Sin tiempo para digerir la resaca el Cádiz CF se embarca en otra noche loca. El fútbol no permite la mínima reflexión y ya ni el descanso en jornadas intersemanales. Reus queda a mil kilómetros de distancia espacial y sentimental, y el regreso a Carranza despierta expectación y se rodea de incertidumbre.

Porque Cervera ya se ocupa, la antesala de la preocupación. Del cansancio acumulado en unas piernas nada acostumbradas a jugar 72 horas después de un sacrificio intenso; del golpe moral que conlleva cada derrota; de la exigencia por ganar en territorio propio para alejar los nervios, y por partida doble.

Esto es Segunda y cada victoria, cada empate, se ha de trabajar con esfuerzo y concentración máximas. Nada es fruto de la improvisación, el margen para la espontaneidad es mínimo. Las diferencias son pequeñísimas entre los rivales y cualquier resultado es posible. Hay que encajarlo así, aunque suponga una presión extra porque nada será fácil.

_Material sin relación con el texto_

Lemma path_index src l c :
  path_cost edges src l = Some c -> Forall (fun x => x ∈ ids) l.
Proof.
  revert src c. induction l as [|x l IH]; intros src c; [constructor|]. cbn [path_cost].
  unfold edge_weight. destruct (edge_at edges src x) as [e|] eqn:E; [|done]. cbn.
  destruct (path_cost edges x l) as [b|] eqn:E2; [|done]. intros _. constructor; [|by eapply IH].
  apply edge_at_elem in E as (Hin & _ & <- & _). by apply (vt_ends _ _ Hvt).
Qed.

Lemma ids_list l : Forall (fun x => x ∈ ids) l ->
  exists il, Forall (fun x => (x < n)%nat) il /\ l = (fun x => ids !!! x) <$> il.
Proof.
  induction 1 as [|x l Hx _ (il & Hil & ->)]; [by exists []|].
  destruct (ids_lookup x Hx) as (p & Hp & _ & <-). exists (p :: il). split; [by constructor|done].
Qed.

Definition route_end (src : Z) (l : list Z) : Z := default src (last l).

(** The node after [This] on the route that visits [l] after [src]. *)
Fixpoint next_after (This src : Z) (l : list Z) : option Z :=
  match l with
  | [] => None
  | x :: l' => if src =? This then Some x else next_after This x l'
  end.

Lemma next_after_index t i l :
  (t < n)%nat -> (i < n)%nat -> Forall (fun x => (x < n)%nat) l ->
  next_after (ids !!! t) (ids !!! i) ((fun x => ids !!! x) <$> l) = (fun x => ids !!! x) <$> next_hop t i l.
Proof.
  intros Ht Hi Hl. revert i Hi. induction Hl as [|x l Hx Hl IH]; intros i Hi; [done|].
  rewrite fmap_cons. cbn [next_after next_hop]. destruct (Nat.eqb_spec i t) as [->|Hne].
  - by rewrite Z.eqb_refl.
  - rewrite (proj2 (Z.eqb_neq _ _)); [by apply IH|]. intros H. apply Hne. by apply ids_inj.
Qed.

Lemma route_end_index i l : route_end (ids !!! i) ((fun x => ids !!! x) <$> l) = ids !!! (endp i l).
Proof. unfold route_end, endp. rewrite fmap_last. by destruct (last l). Qed.

Lemma find_route_cell rr i j src dst r :
  (forall p x, ids !! p = Some x -> RR_Get_Node_Index rr x = Some p) -> Num_Nodes rr = n ->
  length (Routes rr) = (n * n)%nat -> ids !! i = Some src -> ids !! j = Some dst ->
  rt n (Routes rr) i j = r -> RR_Find_Route rr src dst = Some r.
Proof.
  intros Hidx Hnn Hl Hi Hj <-. unfold RR_Find_Route. rewrite (Hidx _ _ Hi), (Hidx _ _ Hj), Hnn.
  cbn [mbind option_bind]. unfold rt. apply list_lookup_lookup_total_lt. rewrite Hl.
  apply cell_lt; by eapply lookup_lt_Some.
Qed.

(** What every router records about the pair [src], [dst]. *)
Definition recorded (src dst : Z) (Q : Z -> Route -> Prop) : Prop :=
  forall This edges', This ∈ ids -> edges' ≡ₚ edges ->
    exists rr r, RR_Init This ids edges' = Ret rr /\ RR_Find_Route rr src dst = Some r /\ Q This r.

Lemma recorded_cell src dst i j (Q : Z -> Route -> Prop) :
  ids !! i = Some src -> ids !! j = Some dst -> i <> j ->
  (forall t r, (t < n)%nat -> cell_ok weight ids t i j (paths weight n i j) r -> Q (ids !!! t) r) ->
  recorded src dst Q.
Proof.
  intros Hi Hj Hij HQ This edges' HT Hp. destruct (ids_lookup This HT) as (t & Ht & Ht1 & Ht2).
  destruct (RR_Init_matrix This t edges' Hp Ht1) as (rr & Hrr & Hidx & Hnn & Hl & Hcell).
  exists rr, (rt n (Routes rr) i j). split; [done|].
  split; [by eapply find_route_cell|]. rewrite <- Ht2. apply HQ; [done|].
  apply Hcell; [by eapply lookup_lt_Some|by eapply lookup_lt_Some|done].
Qed.

Lemma walk_recorded src l c i :
  path_cost edges src l = Some c -> ids !! i = Some src -> route_end src l ∈ ids ->
  exists j, ids !! j = Some (route_end src l) /\ dle (dist weight (paths weight n) i j) c.
Proof.
  intros Hc Hi He. destruct (ids_list l (path_index src l c Hc)) as (il & Hil & ->).
  pose proof (lookup_lt_Some _ _ _ Hi) as Hin.
  rewrite <- (list_lookup_total_correct _ _ _ Hi) in *. rewrite route_end_index in *.
  rewrite path_cost_index in Hc by done.
  assert (Hen : (endp i il < n)%nat).
  { pose proof (endp_elem i il) as H. apply elem_of_cons in H as [->|H]; [done|].
    rewrite Forall_forall in Hil. by apply Hil. }
  exists (endp i il). split; [by apply list_lookup_lookup_total_lt|].
  apply (walk_bound weight (fun i j c H => proj1 (weight_range i j c H)) (paths_ok weight
    (fun i j c H => proj1 (weight_range i j c H)) n)); try done.
  intros x Hx. right. rewrite Forall_forall in Hil. by apply Hil.
Qed.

El condicionante físico marcará el compromiso de esta noche. Ya no es un duelo copero aunque confunda el día, y las rotaciones serán escasas… las justas. Tanto en el Cádiz CF como en un Numancia que llega de vencer con apuros al Nàstic. El míster tocará el once y posiblemente descargue el centro del campo y alguna banda, donde se sufre más en la presión. Eddy Silvestre podría hacer de Garrido liberando de minutos al vasco y acompañar a Mantecón, mientras que Aitor aprieta a Alvarito.

El delantero, tocado

Arrasate se encuentra con los problemas físicos de su goleador Manu del Moral, indiscutible a buen nivel, y la veteranía del eterno Julio Álvarez le puede mandar al banco a guardar reposo y así apostar por un equipo más combativo. El capitán, de origen venezolano, es el ejecutor de todas las acciones a balón parado pero lo ha jugado todo y con 35 años ha de dosificarse. En defensa, los rojillos han sufrido el revés a última hora al perder a su defensa Regalón por un proceso febril, por lo que el técnico recolocará a Orfila en el eje de la zaga.

Un clásico de esta categoría, un veterano de la Segunda División. El Numancia se ha consolidado en este escenario de plata y ahora su entrenador desea dotar de fortaleza defensiva a un conjunto con una artillería de calidad. Suele gustarse con la pelota en su poder y es tremendamente solvente en las jugadas de estrategia.

La estrategia

Precisamente la pizarra es una asignatura a corregir por el Cádiz CF, sin especialista a balón parado como quedaba patente en Reus, con tantos córners sin remate. La escuadra amarilla intentará meter intensidad desde el inicio como hiciera ante Mallorca y Getafe para tomar por sorpresa al adversario en una hora intempestiva.

El carácter y el esfuerzo no se negocian, si bien hay que ofrecer algo más en la faceta ofensiva, con alternativas al juego por banda si no funcionan los dos extremos. Numancia es la primera prueba y su desarrollo marcará el asalto del domingo ante el Oviedo, en el mismo escenario. Cervera y sus alumnos son conscientes de que hay que sumar en los dos o al menos rubricar una victoria para no comenzar a mirar las profundidades de la tabla.

La afición responderá pero se avecinan más asientos vacíos de los habituales porque un martes a las 22.00 no invita a acudir al fútbol en Carranza y menos para los seguidores allende la Tacita. Tampoco hay oferta entre abonados y pocos se rascarán el bolsillo. El cadista deberá hacer otro esfuerzo con la ilusión de irse a la cama con otro disfrute en el cuerpo en una semana larga de fútbol.